Le Gouvernement a déposé, le 4 septembre 2013, un projet de loi d'habilitation à prendre par ordonnances diverses mesures de simplification et de sécurisation de la vie des entreprises, qui a été débattu par l'Assemblée nationale au début du mois d'octobre et devrait être examiné par le Sénat dans le courant du mois de décembre. En mai dernier, le chef de l'État a souhaité que soit engagé un choc de simplification. Dès juillet, le Comité interministériel pour la modernisation de l'action publique entérinait un programme triennal de simplification comprenant 200 mesures, concernant les citoyens comme les entreprises. Notre collègue député Thierry Mandon a également été chargé d'une mission sur la question du fardeau administratif des entreprises.

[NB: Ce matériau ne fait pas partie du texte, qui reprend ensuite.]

(** * Character-level language model lab and embedding lab: a shallow embedding

    The development follows two notebooks of the course material:

    - [labs/06_deep_nlp/Character_Level_Language_Model.ipynb]: the symbol
      vocabulary ([chars], [char_indices], [indices_char]), the sampler
      [sample_one] and the generation loop [generate_text];
    - [labs/03_neural_recsys/Short_Intro_to_Embeddings_with_Keras.ipynb]:
      [onehot_encode] and the embedding obtained as a dot product.

    Python exceptions are values of [exn] carried by the [result] type,
    numpy's float arrays are lists over [float] (the reals extended with the
    IEEE special values, with overflow to infinity and underflow to zero at
    the limits of [float64]; rounding within the range and the sign of zero
    are not modelled), Python dictionaries are
    [gmap]s, and the process-wide random state of [np.random] is threaded
    explicitly. *)

From Stdlib Require Import Reals Lra Lia ZArith List Ascii String.
From stdpp Require Import base gmap sets list strings sorting.

Local Open Scope Z_scope.
Local Open Scope nat_scope.

(** ** Exceptions and the error monad *)

Inductive exn : Type :=
| KeyError      (* dict lookup of an absent key *)
| IndexError    (* array subscript out of bounds *)
| ValueError.   (* numpy argument checks *)

Inductive result (A : Type) : Type :=
| Ok (a : A)
| Raise (e : exn).
Arguments Ok {A} a.
Arguments Raise {A} e.

Global Instance result_ret : MRet result := λ A a, Ok a.

Global Instance result_bind : MBind result := λ A B k r,
  match r with
  | Ok a => k a
  | Raise e => Raise e
  end.
Lemma dec_digits_length fuel : forall n acc w,
  0 <= n < 10 ^ Z.of_nat w -> (0 < w)%nat ->
  (length (dec_digits fuel n acc) <= w + length acc)%nat.
Proof.
  induction fuel as [|fuel IH]; intros n acc w Hn Hw; simpl; [lia|].
  destruct (Z.ltb_spec n 10); simpl; [lia|].
  destruct w as [|w]; [lia|]. rewrite Nat2Z.inj_succ, Z.pow_succ_r in Hn by lia.
  assert (0 < w)%nat by (destruct w; simpl in *; lia).
  specialize (IH (n / 10) (digit (n mod 10) :: acc) w). simpl in IH.
  etransitivity; [apply IH|lia]; [|done].
  split; [apply Z.div_pos; lia|apply Z.div_lt_upper_bound; lia].
Qed.

Lemma PRIu64_spec n :
  in_u64 n -> digits (PRIu64 n) /\ PRIu64 n <> [] /\ decval (PRIu64 n) = n.
Proof. intros Hn. apply (dec_digits_spec 20 n []); [simpl; lia|lia|done]. Qed.

Lemma decval_zeros k s : decval (replicate k "0"%char ++ s) = decval s.
Proof. induction k; [done|]. unfold decval in *. simpl. change (0 * 10 + _) with 0. done. Qed.

Lemma PRIu64_0_spec w n :
  in_u64 n -> n < 10 ^ Z.of_nat w -> (0 < w)%nat ->
  digits (PRIu64_0 w n) /\ length (PRIu64_0 w n) = w /\ decval (PRIu64_0 w n) = n.
Proof.
  intros Hn Hw Hpos. destruct (PRIu64_spec n Hn) as (Hd & _ & Hv). unfold PRIu64_0.
  rewrite forallb_app, Hd, decval_zeros, Hv, length_app, length_replicate.
  pose proof (dec_digits_length 20 n [] w ltac:(lia) Hpos) as Hl.
  fold (PRIu64 n) in Hl. change (length (@nil ascii)) with 0%nat in Hl. split_and!; [|lia|done]. rewrite andb_true_r.
  apply forallb_forall. intros c Hc%list_elem_of_In%elem_of_replicate. destruct Hc as [? ?]. by subst c.
Qed.

Lemma span_digits_app ds rest :
  digits ds -> match rest with [] => True | c :: _ => cisdigit c = false end ->
  span_digits (ds ++ rest) = (ds, rest).
Proof.
  induction ds as [|c ds IH]; intros Hd Hr; simpl in *.
  - destruct rest as [|c rest]; [done|]. simpl. by rewrite Hr.
  - apply andb_prop in Hd as [-> Hd]. by rewrite IH.
Qed.

(** A text that can follow the digits: neither a digit, nor NUL, nor a dot. *)
Definition unit_text (s : list ascii) : Prop :=
  match s with
  | [] => False
  | c :: _ => cisdigit c = false /\ code c <> 0 /\ c <> "."%char
  end.

Lemma breakup_whole ds u :
  digits ds -> unit_text u ->
  breakup (ds ++ u) = Some {| whole_number := ds; post_decimal := None; suffix := Some u |}.
Proof.
  intros Hd Hu. unfold breakup. destruct u as [|c u]; [done|]. destruct Hu as (Hc & Hn & Hdot).
  rewrite span_digits_app by done. simpl. replace (code c =? 0) with false by lia.
  by destruct c as [[] [] [] [] [] [] [] []].
Qed.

Le Gouvernement a déposé deux projets de loi. L'un, récemment promulgué, concerne les citoyens ; l'autre, que nous examinons aujourd'hui, les entreprises. J'entends déjà les critiques sur le fait que le Gouvernement choisisse de recourir à la procédure des ordonnances. En tant que parlementaires, nous pouvons bien sûr le regretter. En l'espèce, cela me semble inévitable pour deux raisons. La rapidité, d'abord : plusieurs ordonnances sont en cours de rédaction, parallèlement à l'examen au Parlement du projet de loi, afin qu'elles puissent être publiées dès la promulgation. Puis, plusieurs mesures envisagées, essentiellement de nature technique, n'ont qu'une portée politique réduite. Quoi qu'il en soit, le recours aux ordonnances n'est pas un blanc-seing. Aussi me suis-je attaché à comprendre les intentions exactes du Gouvernement pour chaque demande d'habilitation, afin d'éclairer et de délimiter l'intervention du pouvoir exécutif.

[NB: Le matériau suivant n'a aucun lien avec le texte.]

(* ===== verification/FeeStates.v ===== *)
(** * Feerate and blockheight updates (common/fee_states.c,
    common/blockheight_states.c)

    Both structures are an array of optional values indexed by [htlc_state],
    here a function from states updated with stdpp's [<[s := v]>].  A value
    moves through the states of an added HTLC of the opener and stays in the
    last one. *)

From Stdlib Require Import SpecFloat.
From stdpp Require Import functions.
From S2P Require Import Prelude HtlcState Wire.
Local Open Scope Z_scope.

(** [u32 *arr[HTLC_STATE_INVALID]]. *)
Abbreviation state_array := (htlc_state -> option Z).

Record fee_states := mk_fee_states { feerate : state_array }.
Record height_states := mk_height_states { height : state_array }.

Definition first_fee_state (opener : side) : htlc_state :=
  if bool_decide (opener = LOCAL) then SENT_ADD_HTLC else RCVD_ADD_HTLC.

Definition last_fee_state (opener : side) : htlc_state :=
  if bool_decide (opener = LOCAL) then SENT_ADD_ACK_REVOCATION else RCVD_ADD_ACK_REVOCATION.

(** The states [i] of [for (i = first; i <= last; i++)]. *)
Definition fee_range (opener : side) : list htlc_state :=
  let first := state_num (first_fee_state opener) in
  let last := state_num (last_fee_state opener) in
  omap state_of_num (seq first (last + 1 - first)).

Definition new_state_array (opener : side) (v : option Z) : state_array :=
  <[last_fee_state opener := v]> (fun _ => None).

(** The first value committed to [side]; [abort()] when the loop runs out. *)
Fixpoint first_committed (arr : state_array) (side : side) (l : list htlc_state) : outcome Z :=
  match l with
  | [] => Crash
  | i :: l =>
      match arr i with
      | None => first_committed arr side l
      | Some v => if negb (state_has i (HTLC_FLAG side HTLC_F_COMMITTED))
                  then first_committed arr side l else Ret v
      end
  end.

Definition changes_done (arr : state_array) (ignore_uncommitted : bool) : bool :=
  let counted i :=
    negb (ignore_uncommitted && (bool_decide (i = RCVD_ADD_HTLC) || bool_decide (i = SENT_ADD_HTLC)))
    && bool_decide (arr i <> None) in
  (length (filter (fun i => counted i = true) all_states) =? 1)%nat.

(** Move the value of [hstate] to [hstate + 1]; whether there was one. *)
Definition inc_state (arr : state_array) (hstate : htlc_state) : outcome (bool * state_array) :=
  assert_then (state_has hstate HTLC_ADDING)
    match arr hstate, state_succ hstate with
    | None, _ => Ret (false, arr)
    | Some v, Some next => Ret (true, <[hstate := None]> (<[next := Some v]> arr))
    | Some _, None => Crash
    end.

Definition towire_state (arr : state_array) (i : htlc_state) : list Z :=
  if negb (state_has i (Z.lor HTLC_REMOTE_F_COMMITTED HTLC_LOCAL_F_COMMITTED))
  then towire_bool false
  else match arr i with
       | None => towire_bool false
       | Some v => towire_bool true ++ towire_u32 v
       end.

Fixpoint fromwire_state_array (l : list htlc_state) (arr : state_array) : reader state_array :=
  match l with
  | [] => mret arr
  | i :: l =>
      present ← fromwire_bool;
      if (present : bool) then v ← fromwire_u32; fromwire_state_array l (<[i := Some v]> arr)
      else fromwire_state_array l (<[i := None]> arr)
  end.

(** [if ( !*cursor ) return tal_free(states); return states]. *)
Definition unless_failed {A} (a : A) : reader (option A) := fun c =>
  (match ptr c with None => None | Some _ => Some a end, c).

(** ** Feerates *)

Definition new_fee_states (opener : side) (feerate_per_kw : option Z) : fee_states :=
  mk_fee_states (new_state_array opener feerate_per_kw).

Definition get_feerate (fs : fee_states) (opener side : side) : outcome Z :=
  first_committed (feerate fs) side (fee_range opener).

Definition feerate_changes_done (fs : fee_states) (ignore_uncommitted : bool) : bool :=
  changes_done (feerate fs) ignore_uncommitted.

Definition start_fee_update (fs : fee_states) (opener : side) (feerate_per_kw : Z) : fee_states :=
  mk_fee_states (<[first_fee_state opener := Some feerate_per_kw]> (feerate fs)).

Definition inc_fee_state (fs : fee_states) (hstate : htlc_state) : outcome (bool * fee_states) :=
  '(b, arr) ← inc_state (feerate fs) hstate; mret (b, mk_fee_states arr).

Definition towire_fee_states (fs : fee_states) : list Z :=
  concat (map (towire_state (feerate fs)) all_states).

Definition fromwire_fee_states : reader (option fee_states) :=
  arr ← fromwire_state_array all_states (fun _ => None); unless_failed (mk_fee_states arr).

Definition fee_states_valid (fs : fee_states) (opener : side) : bool :=
  bool_decide (feerate fs (last_fee_state opener) <> None).

(** ** Blockheights *)

Definition new_height_states (opener : side) (blockheight : option Z) : height_states :=
  mk_height_states (new_state_array opener blockheight).

Definition get_blockheight (hs : height_states) (opener side : side) : outcome Z :=
  first_committed (height hs) side (fee_range opener).

Definition start_height_update (hs : height_states) (opener : side) (blockheight : Z) : height_states :=
  mk_height_states (<[first_fee_state opener := Some blockheight]> (height hs)).

Definition blockheight_changes_done (hs : height_states) (ignore_uncommitted : bool) : bool :=
  changes_done (height hs) ignore_uncommitted.

Definition inc_height_state (hs : height_states) (hstate : htlc_state) : outcome (bool * height_states) :=
  '(b, arr) ← inc_state (height hs) hstate; mret (b, mk_height_states arr).

Definition height_states_valid (hs : height_states) (opener : side) : bool :=
  bool_decide (height hs (last_fee_state opener) <> None).

Definition towire_height_states (hs : height_states) : list Z :=
  concat (map (towire_state (height hs)) all_states).

Definition fromwire_height_states : reader (option height_states) :=
  arr ← fromwire_state_array all_states (fun _ => None); unless_failed (mk_height_states arr).

(** ** The margin on the current feerate

    [double] arithmetic is IEEE binary64, with the standard library's
    [spec_float] operations: round to nearest, 53 bits. *)

Definition double_of_int (n : Z) : spec_float := binary_normalize 53 1024 n 0 false.
(** The nearest doubles of the literals 1.1 and 0.9. *)
Definition double_1_1 : spec_float := S754_finite false 4953959590107546 (-52).
Definition double_0_9 : spec_float := S754_finite false 8106479329266893 (-53).

(** Conversion to [u32]: truncation, undefined out of range. *)
Definition double_to_u32 (x : spec_float) : outcome Z :=
  match x with
  | S754_zero _ => Ret 0
  | S754_finite s m e =>
      let a := if 0 <=? e then Z.pos m * 2 ^ e else Z.pos m / 2 ^ (- e) in
      let v := if s then - a else a in
      if (0 <=? v) && (v <=? UINT32_MAX) then Ret v else Crash
  | _ => Crash
  end.

Definition marginal_feerate (current_feerate : Z) : outcome Z :=
  let minfeerate := 253 in
  let maxfeerate := 45000 in
  let current_feerate := if current_feerate <? minfeerate then minfeerate else current_feerate in
  if maxfeerate <? current_feerate then
    double_to_u32 (SFmul 53 1024 (double_of_int current_feerate) double_1_1)
  else
    let proportion :=
      SFsub 53 1024 (double_of_int 1)
        (SFmul 53 1024
           (SFdiv 53 1024
              (SFsub 53 1024 (double_of_int current_feerate) (double_of_int minfeerate))
              (double_of_int (maxfeerate - minfeerate)))
           double_0_9) in
    double_to_u32
      (SFadd 53 1024 (double_of_int current_feerate)
         (SFmul 53 1024 proportion (double_of_int current_feerate))).

(** ** Theorems *)

Lemma marginal_feerate_values :
  map marginal_feerate [0; 253; 1000; 10000; 45000; 45001; 3904515724] =
  [Ret 506; Ret 506; Ret 1984; Ret 18039; Ret 49500; Ret 49501; Crash].
Proof. reflexivity. Qed.

Definition set_to (arr : state_array) (s : htlc_state) : Prop := arr s <> None.

Lemma last_in_range opener : last_fee_state opener ∈ fee_range opener.
Proof. destruct opener; apply list_elem_of_lookup; by exists 4%nat. Qed.

Lemma last_committed opener s :
  state_has (last_fee_state opener) (HTLC_FLAG s HTLC_F_COMMITTED) = true.
Proof. by destruct opener, s. Qed.

Lemma first_committed_total arr s l i :
  i ∈ l -> arr i <> None -> state_has i (HTLC_FLAG s HTLC_F_COMMITTED) = true ->
  exists v, first_committed arr s l = Ret v.
Proof.
  intros Hi Hv Hc. induction l as [|j l IH]; [by apply elem_of_nil in Hi|]. simpl.
  apply elem_of_cons in Hi as [<-|Hi].
  - destruct (arr i); [|done]. rewrite Hc. by eexists.
  - destruct (arr j); [case_if|]; [by apply IH|by eexists|by apply IH].
Qed.

Lemma first_committed_ext arr arr' s l :
  (forall i, i ∈ l -> state_has i (HTLC_FLAG s HTLC_F_COMMITTED) = true -> arr i = arr' i) ->
  first_committed arr s l = first_committed arr' s l.
Proof.
  induction l as [|j l IH]; intros H; [done|]. simpl.
  destruct (state_has j (HTLC_FLAG s HTLC_F_COMMITTED)) eqn:E.
  - rewrite H by (done || set_solver). destruct (arr' j); [done|]. apply IH. set_solver.
  - simpl. rewrite IH by set_solver. by destruct (arr j), (arr' j).
Qed.

Lemma inc_state_last arr hstate b arr' opener :
  arr (last_fee_state opener) <> None -> inc_state arr hstate = Ret (b, arr') ->
  arr' (last_fee_state opener) <> None.
Proof.
  intros Hv. unfold inc_state, assert_then.
  destruct (state_has hstate HTLC_ADDING) eqn:Ha; [|done].
  assert (hstate <> last_fee_state opener) by (intros ->; destruct opener; discriminate).
  destruct (arr hstate), (state_succ hstate) as [n|]; intros [= <- <-]; try done.
  rewrite fn_lookup_insert_ne by done. unfold insert, fn_insert. by case_decide.
Qed.

(** Some feerate is always set: once the states are valid for the opener
    they stay valid through every update and every step of the state machine,
    and neither side's current feerate ever hits the [abort]. *)
Theorem feerate_never_aborts fs opener :
  fee_states_valid fs opener = true ->
  (forall side, exists r, get_feerate fs opener side = Ret r) /\
  (forall r, fee_states_valid (start_fee_update fs opener r) opener = true) /\
  (forall hstate b fs', inc_fee_state fs hstate = Ret (b, fs') -> fee_states_valid fs' opener = true).
Proof.
  unfold fee_states_valid. rewrite bool_decide_eq_true. intros Hv. split; [|split].
  - intros s. eapply first_committed_total; [apply last_in_range|done|apply last_committed].
  - intros r. apply bool_decide_eq_true. simpl. rewrite fn_lookup_insert_ne; [done|].
    by destruct opener.
  - intros hstate b fs' H. apply bool_decide_eq_true. unfold inc_fee_state in H.
    apply bind_Ret_inv in H as ([b' arr'] & H & [= <- <-]). by eapply inc_state_last.
Qed.

Lemma feerate_never_aborts_witness :
  exists r, get_feerate (new_fee_states LOCAL (Some 253)) LOCAL REMOTE = Ret r.
Proof. apply (feerate_never_aborts (new_fee_states LOCAL (Some 253)) LOCAL). reflexivity. Defined.

(** The first [k] increments of an update, from the state it starts in. *)
Fixpoint incs (k : nat) (hstate : htlc_state) (fs : fee_states) : outcome fee_states :=
  match k with
  | O => Ret fs
  | S k => '(_, fs) ← inc_fee_state fs hstate;
           match state_succ hstate with Some next => incs k next fs | None => Crash end
  end.

(** An update of the feerate reaches each commitment transaction exactly
    when an HTLC added with it would: with one feerate [r0] agreed and a new one
    [r] proposed, after [k] steps of the state machine a side's current feerate
    is [r] from the step that commits that side on and [r0] before, and after
    all four steps the update is the only feerate left. *)
Theorem fee_update_follows_commitments opener r0 r k s :
  (k <= 4)%nat ->
  exists fs, incs k (first_fee_state opener)
               (start_fee_update (new_fee_states opener (Some r0)) opener r) = Ret fs /\
    get_feerate fs opener s = Ret (if spec_committed opener s k then r else r0) /\
    feerate_changes_done fs false = (k =? 4)%nat.
Proof.
  intros Hk. do 5 (destruct k as [|k]; [destruct opener, s; (eexists; split; [reflexivity|]; split; reflexivity)|]).
  lia.
Qed.

Lemma fee_update_follows_commitments_witness :
  exists fs, incs 2 SENT_ADD_HTLC (start_fee_update (new_fee_states LOCAL (Some 253)) LOCAL 500) = Ret fs /\
    get_feerate fs LOCAL REMOTE = Ret 500 /\ feerate_changes_done fs false = false.
Proof. apply (fee_update_follows_commitments LOCAL 253 500 2 REMOTE). lia. Defined.

(** What is sent of the states: the values committed to some side. *)
Definition sent (arr : state_array) (i : htlc_state) : option Z :=
  if state_has i (Z.lor HTLC_REMOTE_F_COMMITTED HTLC_LOCAL_F_COMMITTED) then arr i else None.

Lemma reads_state_array arr l acc :
  (forall i v, arr i = Some v -> in_u32 v) ->
  exists arr', reads (fromwire_state_array l acc) arr' (concat (map (towire_state arr) l)) /\
    (forall i, arr' i = if bool_decide (i ∈ l) then sent arr i else acc i).
Proof.
  intros Hv. revert acc. induction l as [|i l IH]; intros acc;
    cbn [map concat fromwire_state_array].
  { exists acc. split; [apply reads_ret|]. intros i. by rewrite bool_decide_eq_false_2 by set_solver. }
  destruct (IH (<[i := sent arr i]> acc)) as (arr' & Hr & Ha). exists arr'. split.
  - unfold towire_state, sent in *. destruct (state_has i _) eqn:E; cbn [negb]; [destruct (arr i) eqn:Ei|];
      [rewrite <- (app_assoc (towire_bool true))| |]; (eapply reads_bind; [apply reads_bool|]); [|done|done].
    eapply reads_bind; [by eauto with wire|]. done.
  - intros j. rewrite Ha. case_bool_decide as Hj.
    + by rewrite bool_decide_eq_true_2 by set_solver.
    + unfold insert, fn_insert. case_decide as Hij; subst.
      * by rewrite bool_decide_eq_true_2 by set_solver.
      * by rewrite bool_decide_eq_false_2 by set_solver.
Qed.

Lemma sent_committed arr i s :
  state_has i (HTLC_FLAG s HTLC_F_COMMITTED) = true -> sent arr i = arr i.
Proof. unfold sent. intros H. by destruct i, s. Qed.

(** The states sent to another daemon and read back there keep every value
    some side has committed to, so both sides' current feerates and the validity
    for the opener are unchanged; only proposals not yet signed are dropped. *)
Theorem fee_states_wire_roundtrip fs :
  (forall i v, feerate fs i = Some v -> in_u32 v) ->
  exists fs', reads fromwire_fee_states (Some fs') (towire_fee_states fs) /\
    (forall i, feerate fs' i = sent (feerate fs) i) /\
    (forall opener, fee_states_valid fs' opener = fee_states_valid fs opener) /\
    (forall opener side, get_feerate fs' opener side = get_feerate fs opener side).
Proof.
  intros Hv. destruct (reads_state_array (feerate fs) all_states (fun _ => None) Hv) as (arr & Hr & Ha).
  exists (mk_fee_states arr).
  assert (forall i, arr i = sent (feerate fs) i) as E.
  { intros i. rewrite Ha. by rewrite bool_decide_eq_true_2 by apply all_states_complete. }
  split; [|split; [done|split]].
  - unfold fromwire_fee_states, towire_fee_states. rewrite <- (app_nil_r (concat _)).
    eapply reads_bind; [done|]. by intros rest k Hk.
  - intros o. unfold fee_states_valid. simpl. rewrite E, (sent_committed _ _ LOCAL); [done|].
    apply last_committed.
  - intros o s. apply first_committed_ext. intros i _ Hc. simpl. rewrite E. by apply (sent_committed _ _ s).
Qed.

Lemma fee_states_wire_roundtrip_witness :
  exists fs', reads fromwire_fee_states (Some fs') (towire_fee_states (new_fee_states REMOTE (Some 7500))) /\
    get_feerate fs' REMOTE LOCAL = Ret 7500.
Proof.
  destruct (fee_states_wire_roundtrip (new_fee_states REMOTE (Some 7500))) as (fs' & Hr & _ & _ & Hg).
  - intros i v. simpl. unfold new_state_array, insert, fn_insert. case_decide; [|done]. intros [= <-]. lia.
  - exists fs'. split; [done|]. rewrite Hg. reflexivity.
Defined.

Le projet de loi comporte, après examen à l'Assemblée nationale, 21 articles. Les dispositions proposées peuvent être regroupées en quatre catégories : simplification de certaines démarches administratives ou comptables des entreprises, par exemple en développant l'usage de la facture électronique ; encouragement de nouvelles formes de financement des entreprises, notamment lorsqu'elles rencontrent des difficultés ; facilitation des relations entre les entreprises et les pouvoirs publics, par exemple dans le cadre du plan très haut débit ; facilitation du développement de certains secteurs ou professions, notamment libérales, puisque plusieurs articles concernent les notaires et les experts comptables. La commission des finances s'est saisie pour avis de huit articles, la plupart dans le domaine du droit bancaire et financier. La commission des lois nous a délégué l'examen au fond des articles 11, 12, 15 et 21.

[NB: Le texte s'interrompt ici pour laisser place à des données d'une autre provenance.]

Definition htlc_has (h : htlc) (flag : Z) : bool := state_has (h_state h) flag.
Definition htlc_owner (h : htlc) : side := htlc_state_owner (h_state h).
Definition htlc_is_dead (h : htlc) : bool := htlc_state_is_dead (h_state h).

Definition htlc_get (htlcs : list htlc) (id : Z) (owner : side) : option htlc :=
  find (fun h => (h_id h =? id) && htlc_has h (HTLC_FLAG owner HTLC_F_OWNER)) htlcs.

(** ** Lanes and swaps *)

Record sym_lane := mk_lane { lane_asset : list Z; lane_outnum : Z; lane_funding_sats : amount_sat_t }.

(** [owed[view][side]]. *)
Record sym_lane_balance := mk_lane_bal { lane_owed : sides (sides amount_msat_t) }.

Record sym_swap := mk_swap {
  swap_id : Z;
  swap_state : htlc_state;
  give_lane : nat;
  take_lane : nat;
  swap_give : amount_msat_t;
  swap_take : amount_msat_t;
}.
#[export] Instance sym_swap_eq_dec : EqDecision sym_swap.
Proof. solve_decision. Defined.
Definition set_swap_state (s : htlc_state) (w : sym_swap) : sym_swap :=
  mk_swap (swap_id w) s (give_lane w) (take_lane w) (swap_give w) (swap_take w).

(** ** The channel *)

Record channel_config := mk_config {
  conf_id : Z;
  conf_dust_limit : amount_sat_t;
  max_htlc_value_in_flight : amount_msat_t;
  channel_reserve : amount_sat_t;
  htlc_minimum : amount_msat_t;
  to_self_delay : Z;
  max_accepted_htlcs : Z;
  max_dust_htlc_exposure_msat : amount_msat_t;
}.

Record channel_view := mk_view {
  owed : sides amount_msat_t;
  lowest_splice_amnt : sides Z;
}.

Record outpoint := mk_outpoint { txid : list Z; outnum : Z }.
#[export] Instance outpoint_eq_dec : EqDecision outpoint.
Proof. solve_decision. Defined.

(** Keys ([funding_pubkey], [basepoints]) and [sym_issuer] only reach the
    scripts: the functions that build those take them as arguments. *)
Record channel := mk_channel {
  cid : list Z;
  funding : outpoint;
  funding_sats : amount_sat_t;
  channel_asset : list Z;
  minimum_depth : Z;
  opener : side;
  config : sides channel_config;
  commitment_number_obscurer : Z;
  htlcs : option (list htlc);
  chan_fee_states : fee_states;
  blockheight_states : option height_states;
  view : sides channel_view;
  chan_type : channel_type;
  option_wumbo : bool;
  lease_expiry : Z;
  credit_floor : amount_sat_t;
  sym_lanes : option (list sym_lane);
  sym_lane_bal : option (list sym_lane_balance);
  chan_sym_swap : option sym_swap;
  sym_swap_req : option sym_swap;
}.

L'article 1er prévoit une habilitation donnant un cadre juridique au « financement participatif ». Il s'agit d'un nouveau mode de levée de fonds sur Internet, qui a débuté il y a quelques années pour les sociétés de production de musique. Concrètement, l'entrepreneur présente son projet sur une plateforme Internet. Si un nombre suffisamment grand d'internautes décident de le financer, le projet peut débuter. D'abord utilisé pour des projets humanitaires ou artistiques, ce mode de financement s'oriente désormais vers des projets d'entreprises. Ce secteur se professionnalise, donc. Les chiffres sur les fonds ainsi levés sont encore imprécis : pour 2013, en France, ils varient entre 40 millions d'euros et 200 millions d'euros. Aux États-Unis, l'objectif est de lever 1 milliard de dollars par ce mode d'ici à 2015. Une certitude : ce secteur est en croissance et une quarantaine de plateformes sont actives en France.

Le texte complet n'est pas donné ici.